» Data section:
(** ** Readings *)

Definition same (w w' : W) : Prop := (forall c, F w' c = F w c) /\ B w' = B w.

Lemma same_refl w : same w w.
Proof. done. Qed.

Lemma same_router_trans w w1 w2 : same w w1 -> same w1 w2 -> same w w2.
Proof. intros [H1 H2] [H3 H4]. split; [intros c; by rewrite H3|congruence]. Qed.

Lemma ends_any {A} (p : prog A) w (Q : W -> A -> Prop) : (forall w a, Q w a) -> ends h p w Q.
Proof. intros H. apply H. Qed.

(** A part that asks nothing. *)
Lemma ends_let {A B} (m : res A) (f : A -> prog (res B)) w (Q : W -> res B -> Prop) :
  (forall a, m = Ok a -> ends h (f a) w Q) -> (forall e, m = Err e -> Q w (Err e)) -> ends h (try_bind (Ret m) f) w Q.
Proof. intros Hok Herr. apply ends_bind, ends_Ret. destruct m; [by apply Hok|by apply ends_Ret, Herr]. Qed.

Lemma reading_ends {A} (p : prog A) w : calls (fun o => only_reads o = true) p -> ends h p w (fun w' _ => same w w').
Proof.
  revert w. induction p as [a|o k IH]; intros w; [done|]. intros [Ho Hk]. apply ends_Do. intros r w1 E.
  eapply ends_mono; [by apply IH|]. intros w2 a H. eapply same_router_trans; [|exact H].
  split; [by eapply kept_files|by eapply kept_buses].
Qed.

Lemma show_ends w c : ends h (exec_cmd ["uci"; "-q"; "show"; c]) w
  (fun w' r => same w w' /\ forall out, r = Ok out -> parseUCISections out = F w c).
Proof.
  apply ends_Do. intros r w1 E. apply ends_Ret. split.
  - split; [by eapply kept_files|by eapply kept_buses].
  - intros out ->. by eapply shown_file.
Qed.

Lemma readConfig_ends m w : ends h (readConfig m) w (fun w' r => same w w' /\
  forall cfg, r = Ok cfg -> cfg = splitWireless (F w "wireless") /\ NoDup (id <$> F w "wireless")).
Proof.
  unfold readConfig. destruct (negb (runs _)); [by apply ends_Ret|].
  eapply ends_seq; [apply show_ends|]. intros w1 [out|e] [Hs H]; apply ends_Ret; (split; [done|]); [|done].
  intros cfg E. rewrite <- (H out eq_refl). destruct (wcRadios _); [done|]. injection E as <-.
  split; [done|apply parseUCISections_NoDup].
Qed.

(** What a guest edit has read. *)
Definition read_from (w : W) (cfg : wifiConfig) (st : guestState) : Prop :=
  stCfg st = cfg /\ stNetwork st = F w "network" /\ stFirewall st = F w "firewall" /\ stDhcp st = F w "dhcp" /\
  stShape st = readGuestShape (F w "network") (F w "firewall") (wcAll cfg) (F w "dhcp") /\
  (stIfacesErr st = None -> stIfaces st = B w).

Lemma readShow_ends w c : ends h (readShow c) w (fun w' r => same w w' /\ forall l, r = Ok l -> l = F w c).
Proof.
  unfold readShow. eapply ends_seq; [apply show_ends|]. intros w1 [out|e] [Hs H]; apply ends_Ret; (split; [done|]); [|done].
  intros l [= <-]. by apply H.
Qed.

Lemma guestStateFor_ends m cfg w : ends h (guestStateFor m cfg) w
  (fun w' r => same w w' /\ forall st, r = Ok st -> read_from w cfg st).
Proof.
  unfold guestStateFor. eapply ends_seq; [apply show_ends|]. intros w1 [nw|e] [Hs1 Hn]; [|by apply ends_Ret].
  specialize (Hn nw eq_refl). eapply ends_try; [apply readShow_ends|..|]; cycle 1.
  { intros w2 e [Hs2 _]. split; [by eapply same_router_trans|done]. }
  intros w2 fw [Hs2 Hfw]. specialize (Hfw fw eq_refl). assert (same w w2) as Hs by (by eapply same_router_trans).
  eapply ends_try; [apply readShow_ends|..|]; cycle 1.
  { intros w3 e [Hs3 _]. split; [by eapply same_router_trans|done]. }
  intros w3 dh [Hs3 Hdh]. specialize (Hdh dh eq_refl). assert (same w w3) as Hs' by (by eapply same_router_trans). cbv zeta.
  assert (fw = F w "firewall") as -> by (rewrite Hfw; apply Hs1).
  assert (dh = F w "dhcp") as -> by (rewrite Hdh; apply Hs). rewrite Hn.
  destruct (negb (wmBus m)).
  { apply ends_Ret. split; [done|]. intros st [= <-]. repeat (split; [done|]). done. }
  apply ends_op. intros r w4 E. assert (same w w4) as Hs4.
  { eapply same_router_trans; [exact Hs'|]. split; [by eapply kept_files|by eapply kept_buses]. }
  apply ends_Ret. split; [done|]. intros st [= <-]. destruct r as [l|e]; repeat (split; [done|]); [|done].
  intros _. cbn. rewrite (listed_buses _ _ _ E). apply Hs'.
Qed.

Lemma readGuestState_ends m w : ends h (readGuestState m) w (fun w' r => same w w' /\ forall st, r = Ok st ->
  read_from w (splitWireless (F w "wireless")) st /\ NoDup (id <$> F w "wireless")).
Proof.
  unfold readGuestState. eapply ends_try; [apply readConfig_ends|..|]; cycle 1.
  { by intros w1 e [Hs _]. }
  intros w1 cfg [Hs Hc]. destruct (Hc cfg eq_refl) as [-> Hnd].
  eapply ends_mono; [apply guestStateFor_ends|]. intros w2 r [Hs2 Hr]. split; [by eapply same_router_trans|].
  intros st E. destruct (Hr st E) as (H1 & H2 & H3 & H4 & H5 & H6). destruct Hs as [Hf Hb]. unfold read_from.
  rewrite !Hf, Hb in *. done.
Qed.

(** ** Writes *)

Definition writable (kv : string * string) : Prop := lacks "=" kv.1 = true /\ nonempty kv.2 = true.

Lemma setAll_ends touched sets w : Forall writable sets -> ends h (setAll touched sets) w
  (fun w' r => r = Ok tt -> B w' = B w /\ sets_done back sets (F w) (F w')).
Proof.
  intros H. revert w. induction H as [|[k v] sets [Hk Hv] _ IH]; intros w; cbn [setAll]; [by apply ends_Ret|].
  unfold uciSet. apply ends_bind, ends_bind, ends_Do. intros r w1 E. apply ends_Ret. destruct r as [out|e]; apply ends_Ret; cbn.
  - eapply ends_mono; [apply IH|]. intros w2 r Hr Er. destruct (Hr Er) as [Hb Hd]. split.
    + rewrite Hb. by eapply kept_buses.
    + exists (F w1). split; [|done]. by eapply set_file.
  - apply ends_bind, ends_any. intros w2 e'. by apply ends_Ret.
Qed.

Lemma addLists_ends touched lists w : Forall writable lists -> ends h (addLists touched lists) w
  (fun w' r => r = Ok tt -> B w' = B w /\ lists_done back lists (F w) (F w')).
Proof.
  intros H. revert w. induction H as [|[k v] lists [Hk Hv] _ IH]; intros w; cbn [addLists]; [by apply ends_Ret|].
  apply ends_bind, ends_Do. intros r w1 E. apply ends_Ret. destruct r as [out|e]; cbn.
  - eapply ends_mono; [apply IH|]. intros w2 r Hr Er. destruct (Hr Er) as [Hb Hd]. split.
    + rewrite Hb. by eapply kept_buses.
    + exists (F w1). split; [|done]. by eapply list_file.
  - apply ends_bind, ends_any. intros w2 e'. by apply ends_Ret.
Qed.

(** ** What is asked for *)

Lemma ValidSSID_nonempty s : ValidSSID s = Ok tt -> nonempty s = true.
Proof. destruct s; [|done]. done. Qed.

Lemma ValidWiFiPassword_nonempty p : ValidWiFiPassword p = Ok tt -> nonempty p = true.
Proof. destruct p; [|done]. done. Qed.

Lemma encryptionFor_ok sec : nonempty (encryptionFor sec) = true -> value_ok (encryptionFor sec).
Proof. unfold encryptionFor. destruct (String.eqb _ _); [done|]. by destruct (String.eqb _ _). Qed.

(** The radios a guest network is put on: each once, with a name of its own. *)
Definition radios_ok (radios : list string) : Prop :=
  NoDup radios /\ Forall (fun r => sectionNameRe r = true) radios.

Lemma add_each_NoDup l acc : NoDup acc -> NoDup (fold_left (fun ids rid => if contains ids rid then ids else ids ++ [rid]) l acc).
Proof.
  revert acc. induction l as [|x l IH]; intros acc H; cbn [fold_left]; [done|]. apply IH.
  destruct (contains acc x) eqn:E; [done|]. apply contains_false in E. apply NoDup_app.
  split; [done|]. split; [|apply NoDup_singleton]. by intros y Hy ->%list_elem_of_singleton.
Qed.

Lemma guestRadios_NoDup cfg asked : NoDup (id <$> wcRadios cfg) -> NoDup (guestRadios cfg asked).
Proof.
  intros H. unfold guestRadios. pose proof (add_each_NoDup asked [] (NoDup_nil_2)) as Ha.
  destruct (fold_left _ _ _) as [|x l]; [|done]. eapply sublist_NoDup; [exact H|]. apply fmap_sublist, sublist_filter.
Qed.

Lemma checkRadios_names cfg ids : checkRadios cfg ids = Ok tt -> Forall (fun r => sectionNameRe r = true) ids.
Proof.
  induction ids as [|r ids IH]; [constructor|]. cbn [checkRadios]. destruct (radioOf cfg r) as [s|]; [|done].
  destruct (sixGHz s); [done|]. destruct (sectionNameRe r) eqn:E; [|done]. cbn [negb]. intros H. by constructor; [|apply IH].
Qed.

Lemma sectionNameRe_ok r : sectionNameRe r = true -> nonempty r = true /\ bare (guestPrefix +:+ r) /\ value_ok r.
Proof.
  intros H. assert (forall c, word_char c = false -> lacks c r = true) as Hl by (intros; by apply sectionNameRe_lacks).
  split; [|split; split; rewrite ?lacks_app, ?Hl by done; done]. unfold sectionNameRe, len_between in H.
  by destruct r.
Qed.

Lemma guestChecks_Ok rng st radios : guestChecks rng st radios = Ok tt ->
  Forall (fun r => sectionNameRe r = true) radios /\ stIfacesErr st = None /\ guestBlocker rng st = None.
Proof.
  unfold guestChecks. destruct radios as [|r radios]; [done|]. destruct (checkRadios _ _) as [[]|] eqn:E; [|done].
  cbn. destruct (stIfacesErr st); [done|]. destruct (guestBlocker rng st) as [[? ?]|]; [done|].
  intros _. split; [by eapply checkRadios_names|done].
Qed.

Lemma candidate_addresses : forallb (fun c => nonempty (routerAddress c) && lacks "'" (routerAddress c) &&
  lacks "010" (routerAddress c)) guestCandidates = true.
Proof. vm_compute. reflexivity. Qed.

Lemma subnet_address ifaces kernel subnet : freeGuestSubnet ifaces kernel = Ok subnet ->
  nonempty (routerAddress subnet) = true /\ value_ok (routerAddress subnet).
Proof.
  unfold freeGuestSubnet. destruct (find_first _ _) as [c|] eqn:E; [|done]. intros [= <-].
  apply find_first_Some in E as [Hin _]. pose proof candidate_addresses as H. rewrite forallb_elem in H.
  specialize (H c Hin). rewrite !andb_true_iff in H. destruct H as [[? ?] ?]. by repeat split.
Qed.

Lemma writable_section section type_ opts : lacks "=" section = true -> nonempty type_ = true ->
  Forall (fun o => lacks "=" o.1 = true /\ nonempty o.2 = true) opts -> Forall writable (newSection section type_ opts).
Proof.
  intros Hs Ht Ho. constructor; [done|]. apply Forall_fmap. eapply Forall_impl; [exact Ho|].
  intros [o v] [Hl Hv]. unfold compose, writable. cbn [fst snd] in *. split; [|done]. by rewrite !lacks_app, Hs, Hl.
Qed.

Ltac plain_options := repeat (apply Forall_cons_2; [split; first [reflexivity | assumption]|]); apply Forall_nil_2.

Lemma pointSets_writable cfg enc radios :
  nonempty (gcSSID cfg) = true -> nonempty (gcPassword cfg) = true -> nonempty enc = true ->
  Forall (fun r => sectionNameRe r = true) radios -> Forall writable (mjoin (M:=list) (pointSets cfg enc <$> radios)).
Proof.
  intros Hssid Hpw Henc. induction 1 as [|r radios Hr _ IH]; [constructor|]. rewrite fmap_cons. cbn [mjoin list_join].
  apply Forall_app_2; [|exact IH]. destruct (sectionNameRe_ok r Hr) as (Hne & [_ Hb] & _).
  apply writable_section; [by rewrite lacks_app|done|]. plain_options.
Qed.

Lemma guestSets_writable cfg enc address wan radios renumber :
  nonempty (gcSSID cfg) = true -> nonempty (gcPassword cfg) = true -> nonempty enc = true ->
  nonempty address = true -> nonempty wan = true -> Forall (fun r => sectionNameRe r = true) radios ->
  Forall writable (guestSets cfg enc address wan radios renumber).
Proof.
  intros Hssid Hpw Henc Ha Hw Hr. pose proof (pointSets_writable cfg enc radios Hssid Hpw Henc Hr) as Hp.
  unfold guestSets, networkSets, zoneSets. repeat apply Forall_app_2; try exact Hp;
    [..|destruct renumber; [by repeat constructor|constructor]| | | | | | | | | |];
    first [apply Forall_nil_2 | apply writable_section; [done..|]; plain_options].
Qed.

Lemma guestLists_writable wan : Forall writable (guestLists wan).
Proof.
  apply Forall_forall. intros kv Hkv.
  assert (forallb (fun kv : string * string => lacks "=" kv.1 && nonempty kv.2) (guestLists wan) = true) as H by reflexivity.
  rewrite forallb_elem in H. specialize (H kv Hkv). by apply andb_true_iff in H.
Qed.

(** ** The promise *)

(** What the next reading of the router finds. *)
Definition seen_in (w : W) : guestState :=
  mkGuestState (splitWireless (F w "wireless")) (F w "network") (F w "firewall") (F w "dhcp")
    (readGuestShape (F w "network") (F w "firewall") (F w "wireless") (F w "dhcp")) (B w) None.

(** Sections have types and names, and nothing is called [guest] but what a guest
    network is made of. *)
Record well_kept (w : W) : Prop := mkWellKept {
  wk_kinds : forall s, s ∈ F w "network" -> kind s <> "";
  wk_ids : forall s, s ∈ F w "firewall" -> nonempty (id s) = true;
  wk_bus : forall i, i ∈ B w -> BName i <> guestSection;
  wk_zone : value_ok (uplinkZone (F w "firewall") (B w)).1 }.

Section Promise.
Context (rng : forall A : Type, gmap string A -> list (string * A)) `{!MapOrder rng}.
Context (before : string -> string -> bool).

» Your goal:
Copy exactly the lines that run from the first line of the data to the line containing "Lemma same_router_trans w", please, with both ends included and nothing else.

» Answer to the exercise:
(** ** Readings *)

Definition same (w w' : W) : Prop := (forall c, F w' c = F w c) /\ B w' = B w.

Lemma same_refl w : same w w.
Proof. done. Qed.

Lemma same_router_trans w w1 w2 : same w w1 -> same w1 w2 -> same w w2.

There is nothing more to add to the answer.